TASK DETAILS:
Return verbatim every line from the first line of the data below to the line that contains "eligibility rules keep. *)", inclusive, and no further.

=== PROVIDED RECORDS ===

Lemma visit_appends_all (n : node) : visit_appends n.
Proof.
  induction n as [size content | entries IH | message | message]
    using node_induction;
    intros cwd baseDir dirPath file acc out.
  - cbn [visit]. fold (listed [] file).
    destruct (listed [] file) eqn:Hl.
    + unfold listed in Hl. cbn [forallb] in Hl. cbn [andb] in Hl.
      rewrite Hl. intros [= <-].
      exists [entry cwd baseDir (Path.join [dirPath; file]) size].
      split; [reflexivity|]. intros e. rewrite owed_single_file.
      unfold listed. cbn [forallb andb]. rewrite Hl. simpl.
      split; [intros [<- | []]; auto | intros [_ ->]; auto].
    + unfold listed in Hl. cbn [forallb] in Hl. cbn [andb] in Hl.
      rewrite Hl. intros [= <-]. apply appends_nothing.
      intros e He. apply owed_single_file in He as [He _].
      unfold listed in He. cbn [forallb andb] in He. congruence.
  - rewrite visit_Dir. destruct (includes skipDirs file) eqn:Hs; cbn [negb].
    + intros [= <-]. apply appends_nothing.
      intros e He. apply owed_single_dir in He as [He _]. congruence.
    + intros Hw.
      destruct (getAllFiles_appends entries IH _ _ _ _ _ Hw) as (a & -> & Ha).
      exists a. split; [reflexivity|].
      intros e. rewrite owed_single_dir, Ha. tauto.
  - cbn [visit]. destruct (negb (includes skipDirs file)); [discriminate|].
    intros [= <-]. apply appends_nothing.
    intros e. apply owed_single_other; discriminate.
  - discriminate.
Qed.

(** Soundness and completeness of the walk: a successful [getAllFiles]
    appends exactly one entry for every file of the tree that the
    eligibility rules keep. *)
Lemma getAllFiles_owed cwd baseDir dirPath files out :
  getAllFiles cwd baseDir dirPath files [] = Ok out ->
  forall e, In e out <-> owed cwd baseDir dirPath files e.
Proof.
  intros H.
  assert (Hall : Forall (fun x => visit_appends (snd x)) files)
    by (apply Forall_forall; intros x _; apply visit_appends_all).
  destruct (getAllFiles_appends files Hall _ _ _ _ _ H) as (a & -> & Ha).
  exact Ha.
Qed.

End WalkFacts.

(** ** Paths made of plain names *)

Module PathFacts.
Import Path.

(** A name as [readdirSync] returns them: not empty, no separator inside,
    neither [.] nor [..]. *)
Definition valid_name (n : jsstr) : bool :=
  truthy n && negb (existsb (N.eqb sep) n) && negb (eqb n dot)
  && negb (eqb n dotdot).

(** The absolute path with the given segments. *)
Definition absolute (segs : list jsstr) : jsstr :=
  sep :: JsString.join [sep] segs.

Lemma valid_name_parts n :
  valid_name n = true ->
  truthy n = true /\ existsb (N.eqb sep) n = false /\
  eqb n dot = false /\ eqb n dotdot = false.
Proof.
  unfold valid_name. rewrite !andb_true_iff, !negb_true_iff. tauto.
Qed.

Lemma split_nonempty c s : split c s <> [].
Proof.
  destruct s as [|x r]; simpl; [discriminate|].
  destruct (x =? c); [discriminate|].
  destruct (split c r); discriminate.
Qed.

Lemma split_app c a b : split c (a ++ c :: b) = split c a ++ split c b.
Proof.
  induction a as [|x a IH]; simpl.
  - now rewrite N.eqb_refl.
  - destruct (x =? c); [now rewrite IH|].
    rewrite IH. pose proof (split_nonempty c a) as Hne.
    destruct (split c a); [contradiction | reflexivity].
Qed.

Lemma split_plain c n : existsb (N.eqb c) n = false -> split c n = [n].
Proof.
  induction n as [|x n IH]; simpl; [reflexivity|].
  rewrite orb_false_iff. intros [Hx Hn].
  rewrite N.eqb_sym in Hx. rewrite Hx, (IH Hn). reflexivity.
Qed.

Lemma segments_app a b : segments (a ++ sep :: b) = segments a ++ segments b.
Proof. unfold segments. now rewrite split_app, filter_app. Qed.

Lemma segments_name n : valid_name n = true -> segments n = [n].
Proof.
  intros H. apply valid_name_parts in H as (Ht & Hs & _).
  unfold segments. rewrite (split_plain _ _ Hs). simpl. now rewrite Ht.
Qed.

===

TASK SOLUTION:
Lemma visit_appends_all (n : node) : visit_appends n.
Proof.
  induction n as [size content | entries IH | message | message]
    using node_induction;
    intros cwd baseDir dirPath file acc out.
  - cbn [visit]. fold (listed [] file).
    destruct (listed [] file) eqn:Hl.
    + unfold listed in Hl. cbn [forallb] in Hl. cbn [andb] in Hl.
      rewrite Hl. intros [= <-].
      exists [entry cwd baseDir (Path.join [dirPath; file]) size].
      split; [reflexivity|]. intros e. rewrite owed_single_file.
      unfold listed. cbn [forallb andb]. rewrite Hl. simpl.
      split; [intros [<- | []]; auto | intros [_ ->]; auto].
    + unfold listed in Hl. cbn [forallb] in Hl. cbn [andb] in Hl.
      rewrite Hl. intros [= <-]. apply appends_nothing.
      intros e He. apply owed_single_file in He as [He _].
      unfold listed in He. cbn [forallb andb] in He. congruence.
  - rewrite visit_Dir. destruct (includes skipDirs file) eqn:Hs; cbn [negb].
    + intros [= <-]. apply appends_nothing.
      intros e He. apply owed_single_dir in He as [He _]. congruence.
    + intros Hw.
      destruct (getAllFiles_appends entries IH _ _ _ _ _ Hw) as (a & -> & Ha).
      exists a. split; [reflexivity|].
      intros e. rewrite owed_single_dir, Ha. tauto.
  - cbn [visit]. destruct (negb (includes skipDirs file)); [discriminate|].
    intros [= <-]. apply appends_nothing.
    intros e. apply owed_single_other; discriminate.
  - discriminate.
Qed.

(** Soundness and completeness of the walk: a successful [getAllFiles]
    appends exactly one entry for every file of the tree that the
    eligibility rules keep. *)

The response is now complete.